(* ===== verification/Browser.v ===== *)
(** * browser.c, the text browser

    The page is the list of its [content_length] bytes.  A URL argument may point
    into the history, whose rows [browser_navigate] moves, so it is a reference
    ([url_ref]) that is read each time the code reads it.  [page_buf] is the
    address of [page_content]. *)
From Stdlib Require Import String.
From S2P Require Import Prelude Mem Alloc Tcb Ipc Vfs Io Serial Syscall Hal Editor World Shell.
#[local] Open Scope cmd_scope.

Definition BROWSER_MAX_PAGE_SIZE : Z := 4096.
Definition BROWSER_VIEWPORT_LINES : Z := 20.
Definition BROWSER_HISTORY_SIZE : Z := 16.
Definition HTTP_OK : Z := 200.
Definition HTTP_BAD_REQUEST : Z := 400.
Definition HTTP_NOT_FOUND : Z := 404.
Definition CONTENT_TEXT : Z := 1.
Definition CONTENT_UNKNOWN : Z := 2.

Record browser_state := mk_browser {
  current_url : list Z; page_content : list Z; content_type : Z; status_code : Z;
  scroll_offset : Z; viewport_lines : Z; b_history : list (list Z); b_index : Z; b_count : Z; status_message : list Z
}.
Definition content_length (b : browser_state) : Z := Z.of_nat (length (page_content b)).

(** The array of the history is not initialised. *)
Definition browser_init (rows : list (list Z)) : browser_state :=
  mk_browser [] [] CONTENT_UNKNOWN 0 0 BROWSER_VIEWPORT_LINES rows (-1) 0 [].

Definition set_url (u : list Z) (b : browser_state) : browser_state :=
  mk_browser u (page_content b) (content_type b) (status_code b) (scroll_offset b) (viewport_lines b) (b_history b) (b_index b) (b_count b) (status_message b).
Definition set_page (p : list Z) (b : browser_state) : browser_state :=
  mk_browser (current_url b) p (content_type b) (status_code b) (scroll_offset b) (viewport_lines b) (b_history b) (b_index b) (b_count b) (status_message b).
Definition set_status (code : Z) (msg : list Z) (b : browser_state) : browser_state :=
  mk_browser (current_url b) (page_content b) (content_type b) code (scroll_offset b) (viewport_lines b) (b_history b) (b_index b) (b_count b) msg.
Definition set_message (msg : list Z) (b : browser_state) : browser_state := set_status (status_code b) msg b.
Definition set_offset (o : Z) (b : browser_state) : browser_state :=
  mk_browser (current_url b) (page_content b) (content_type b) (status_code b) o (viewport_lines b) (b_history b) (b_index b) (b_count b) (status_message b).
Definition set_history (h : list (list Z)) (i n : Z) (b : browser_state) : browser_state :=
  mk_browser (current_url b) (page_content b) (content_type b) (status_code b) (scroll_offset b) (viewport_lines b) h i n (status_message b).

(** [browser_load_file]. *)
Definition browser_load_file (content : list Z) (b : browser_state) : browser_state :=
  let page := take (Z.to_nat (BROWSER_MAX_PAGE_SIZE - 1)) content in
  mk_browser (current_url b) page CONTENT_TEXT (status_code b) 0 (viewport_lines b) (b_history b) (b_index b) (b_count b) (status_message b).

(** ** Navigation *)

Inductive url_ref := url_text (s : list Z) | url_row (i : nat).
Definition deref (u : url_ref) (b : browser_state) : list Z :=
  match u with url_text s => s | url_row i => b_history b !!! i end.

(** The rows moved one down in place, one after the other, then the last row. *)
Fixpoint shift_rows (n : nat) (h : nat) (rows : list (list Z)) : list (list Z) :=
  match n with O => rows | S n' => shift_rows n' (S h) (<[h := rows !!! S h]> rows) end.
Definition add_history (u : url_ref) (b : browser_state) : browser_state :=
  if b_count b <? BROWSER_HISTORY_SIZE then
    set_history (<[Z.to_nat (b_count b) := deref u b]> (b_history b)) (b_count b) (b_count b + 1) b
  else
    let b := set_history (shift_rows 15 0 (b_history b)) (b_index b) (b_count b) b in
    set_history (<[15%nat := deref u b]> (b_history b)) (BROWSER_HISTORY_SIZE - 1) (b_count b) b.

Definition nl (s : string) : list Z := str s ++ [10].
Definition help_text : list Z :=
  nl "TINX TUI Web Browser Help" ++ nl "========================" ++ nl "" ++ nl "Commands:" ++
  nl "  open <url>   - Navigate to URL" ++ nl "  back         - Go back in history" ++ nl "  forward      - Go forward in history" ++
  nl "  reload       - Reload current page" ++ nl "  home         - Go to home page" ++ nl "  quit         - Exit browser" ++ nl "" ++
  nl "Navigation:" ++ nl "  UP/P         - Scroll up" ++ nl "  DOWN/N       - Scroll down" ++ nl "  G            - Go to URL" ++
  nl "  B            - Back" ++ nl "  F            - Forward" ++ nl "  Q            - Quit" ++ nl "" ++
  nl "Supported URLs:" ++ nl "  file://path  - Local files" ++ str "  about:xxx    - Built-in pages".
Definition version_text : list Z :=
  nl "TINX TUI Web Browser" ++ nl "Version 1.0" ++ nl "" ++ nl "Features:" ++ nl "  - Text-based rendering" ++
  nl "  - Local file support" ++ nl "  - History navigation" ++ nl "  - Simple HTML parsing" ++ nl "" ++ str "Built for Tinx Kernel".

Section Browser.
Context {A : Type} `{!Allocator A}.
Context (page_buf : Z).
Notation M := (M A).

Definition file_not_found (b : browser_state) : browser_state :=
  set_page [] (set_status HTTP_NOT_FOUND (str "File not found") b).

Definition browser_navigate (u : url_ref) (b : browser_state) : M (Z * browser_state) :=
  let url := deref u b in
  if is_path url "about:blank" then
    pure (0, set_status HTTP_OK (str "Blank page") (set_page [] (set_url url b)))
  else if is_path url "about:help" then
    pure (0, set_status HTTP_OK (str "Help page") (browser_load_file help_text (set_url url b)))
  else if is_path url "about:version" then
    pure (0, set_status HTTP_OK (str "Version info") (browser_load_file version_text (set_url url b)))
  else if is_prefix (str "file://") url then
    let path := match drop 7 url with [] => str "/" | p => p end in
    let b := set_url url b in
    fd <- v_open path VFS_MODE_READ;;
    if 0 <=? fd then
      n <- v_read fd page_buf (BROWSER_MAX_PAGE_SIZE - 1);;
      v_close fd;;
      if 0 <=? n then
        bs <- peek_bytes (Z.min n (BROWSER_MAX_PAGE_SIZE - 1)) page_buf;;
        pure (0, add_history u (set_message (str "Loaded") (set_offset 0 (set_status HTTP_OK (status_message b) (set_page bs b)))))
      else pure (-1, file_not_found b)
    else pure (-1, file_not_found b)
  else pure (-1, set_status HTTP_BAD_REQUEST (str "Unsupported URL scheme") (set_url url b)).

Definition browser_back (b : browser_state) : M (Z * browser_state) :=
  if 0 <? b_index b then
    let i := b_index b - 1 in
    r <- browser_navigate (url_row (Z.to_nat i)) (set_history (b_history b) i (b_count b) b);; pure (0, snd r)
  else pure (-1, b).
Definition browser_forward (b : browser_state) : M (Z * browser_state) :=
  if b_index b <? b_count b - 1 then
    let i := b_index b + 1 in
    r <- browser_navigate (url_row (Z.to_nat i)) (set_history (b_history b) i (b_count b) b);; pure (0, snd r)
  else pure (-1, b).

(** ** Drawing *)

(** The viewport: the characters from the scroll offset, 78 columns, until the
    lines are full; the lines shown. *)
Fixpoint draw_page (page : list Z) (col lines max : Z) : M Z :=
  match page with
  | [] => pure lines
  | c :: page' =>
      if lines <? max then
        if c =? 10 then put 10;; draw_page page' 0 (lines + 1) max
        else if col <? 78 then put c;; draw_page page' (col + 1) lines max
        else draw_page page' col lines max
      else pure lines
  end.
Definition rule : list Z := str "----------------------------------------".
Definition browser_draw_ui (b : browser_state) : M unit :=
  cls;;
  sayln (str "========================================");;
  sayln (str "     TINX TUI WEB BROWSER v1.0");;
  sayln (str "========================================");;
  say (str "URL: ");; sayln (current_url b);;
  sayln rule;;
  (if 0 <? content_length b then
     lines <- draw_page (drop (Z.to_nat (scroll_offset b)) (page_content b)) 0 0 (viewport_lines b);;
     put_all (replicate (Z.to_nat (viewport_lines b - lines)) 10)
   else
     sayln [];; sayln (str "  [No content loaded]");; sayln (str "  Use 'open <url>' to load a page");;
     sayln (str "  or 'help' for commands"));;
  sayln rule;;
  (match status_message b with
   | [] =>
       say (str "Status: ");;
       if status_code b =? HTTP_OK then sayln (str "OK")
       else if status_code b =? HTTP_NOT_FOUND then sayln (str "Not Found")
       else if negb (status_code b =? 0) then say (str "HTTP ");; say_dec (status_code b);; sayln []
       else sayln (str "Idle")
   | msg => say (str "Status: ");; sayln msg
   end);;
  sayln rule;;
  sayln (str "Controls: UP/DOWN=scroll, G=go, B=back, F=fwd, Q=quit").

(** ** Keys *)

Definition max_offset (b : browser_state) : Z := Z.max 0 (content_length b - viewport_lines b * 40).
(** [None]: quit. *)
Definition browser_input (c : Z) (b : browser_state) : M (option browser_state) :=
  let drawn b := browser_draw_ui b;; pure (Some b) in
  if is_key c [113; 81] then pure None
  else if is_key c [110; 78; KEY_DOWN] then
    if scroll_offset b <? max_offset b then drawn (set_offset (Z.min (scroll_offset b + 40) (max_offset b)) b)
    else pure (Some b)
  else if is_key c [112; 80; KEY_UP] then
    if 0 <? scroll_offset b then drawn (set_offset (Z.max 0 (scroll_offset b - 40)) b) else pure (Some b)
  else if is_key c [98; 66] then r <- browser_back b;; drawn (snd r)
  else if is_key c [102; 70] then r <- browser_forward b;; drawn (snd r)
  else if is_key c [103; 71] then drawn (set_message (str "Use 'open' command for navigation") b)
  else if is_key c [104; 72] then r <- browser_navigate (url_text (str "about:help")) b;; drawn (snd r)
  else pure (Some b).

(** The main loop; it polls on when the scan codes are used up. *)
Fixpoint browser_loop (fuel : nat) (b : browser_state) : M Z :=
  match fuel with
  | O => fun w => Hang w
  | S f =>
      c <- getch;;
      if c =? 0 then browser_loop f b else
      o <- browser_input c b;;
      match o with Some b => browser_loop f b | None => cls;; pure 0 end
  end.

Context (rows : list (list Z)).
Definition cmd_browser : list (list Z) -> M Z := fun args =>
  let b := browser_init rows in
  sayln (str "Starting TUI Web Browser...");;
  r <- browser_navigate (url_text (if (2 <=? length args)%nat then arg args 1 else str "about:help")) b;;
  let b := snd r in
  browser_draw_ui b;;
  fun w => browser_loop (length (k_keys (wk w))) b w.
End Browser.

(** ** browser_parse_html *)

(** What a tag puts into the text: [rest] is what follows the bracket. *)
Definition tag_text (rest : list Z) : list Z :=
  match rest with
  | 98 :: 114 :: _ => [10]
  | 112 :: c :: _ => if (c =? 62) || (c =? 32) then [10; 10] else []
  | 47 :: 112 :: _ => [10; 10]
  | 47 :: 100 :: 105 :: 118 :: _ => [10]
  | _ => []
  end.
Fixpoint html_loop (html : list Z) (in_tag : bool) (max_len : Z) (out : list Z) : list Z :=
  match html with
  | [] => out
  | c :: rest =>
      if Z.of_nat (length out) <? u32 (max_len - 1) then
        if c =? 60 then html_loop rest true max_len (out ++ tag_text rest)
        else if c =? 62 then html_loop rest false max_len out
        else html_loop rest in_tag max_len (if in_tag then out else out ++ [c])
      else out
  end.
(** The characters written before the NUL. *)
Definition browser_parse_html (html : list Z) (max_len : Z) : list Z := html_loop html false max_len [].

## What the task requires
Everything from the line containing "let b := snd r in" to the final line of the entries above should be output exactly, and nothing more.

## Exercise result
  let b := snd r in
  browser_draw_ui b;;
  fun w => browser_loop (length (k_keys (wk w))) b w.
End Browser.

(** ** browser_parse_html *)

(** What a tag puts into the text: [rest] is what follows the bracket. *)
Definition tag_text (rest : list Z) : list Z :=
  match rest with
  | 98 :: 114 :: _ => [10]
  | 112 :: c :: _ => if (c =? 62) || (c =? 32) then [10; 10] else []
  | 47 :: 112 :: _ => [10; 10]
  | 47 :: 100 :: 105 :: 118 :: _ => [10]
  | _ => []
  end.
Fixpoint html_loop (html : list Z) (in_tag : bool) (max_len : Z) (out : list Z) : list Z :=
  match html with
  | [] => out
  | c :: rest =>
      if Z.of_nat (length out) <? u32 (max_len - 1) then
        if c =? 60 then html_loop rest true max_len (out ++ tag_text rest)
        else if c =? 62 then html_loop rest false max_len out
        else html_loop rest in_tag max_len (if in_tag then out else out ++ [c])
      else out
  end.
(** The characters written before the NUL. *)
Definition browser_parse_html (html : list Z) (max_len : Z) : list Z := html_loop html false max_len [].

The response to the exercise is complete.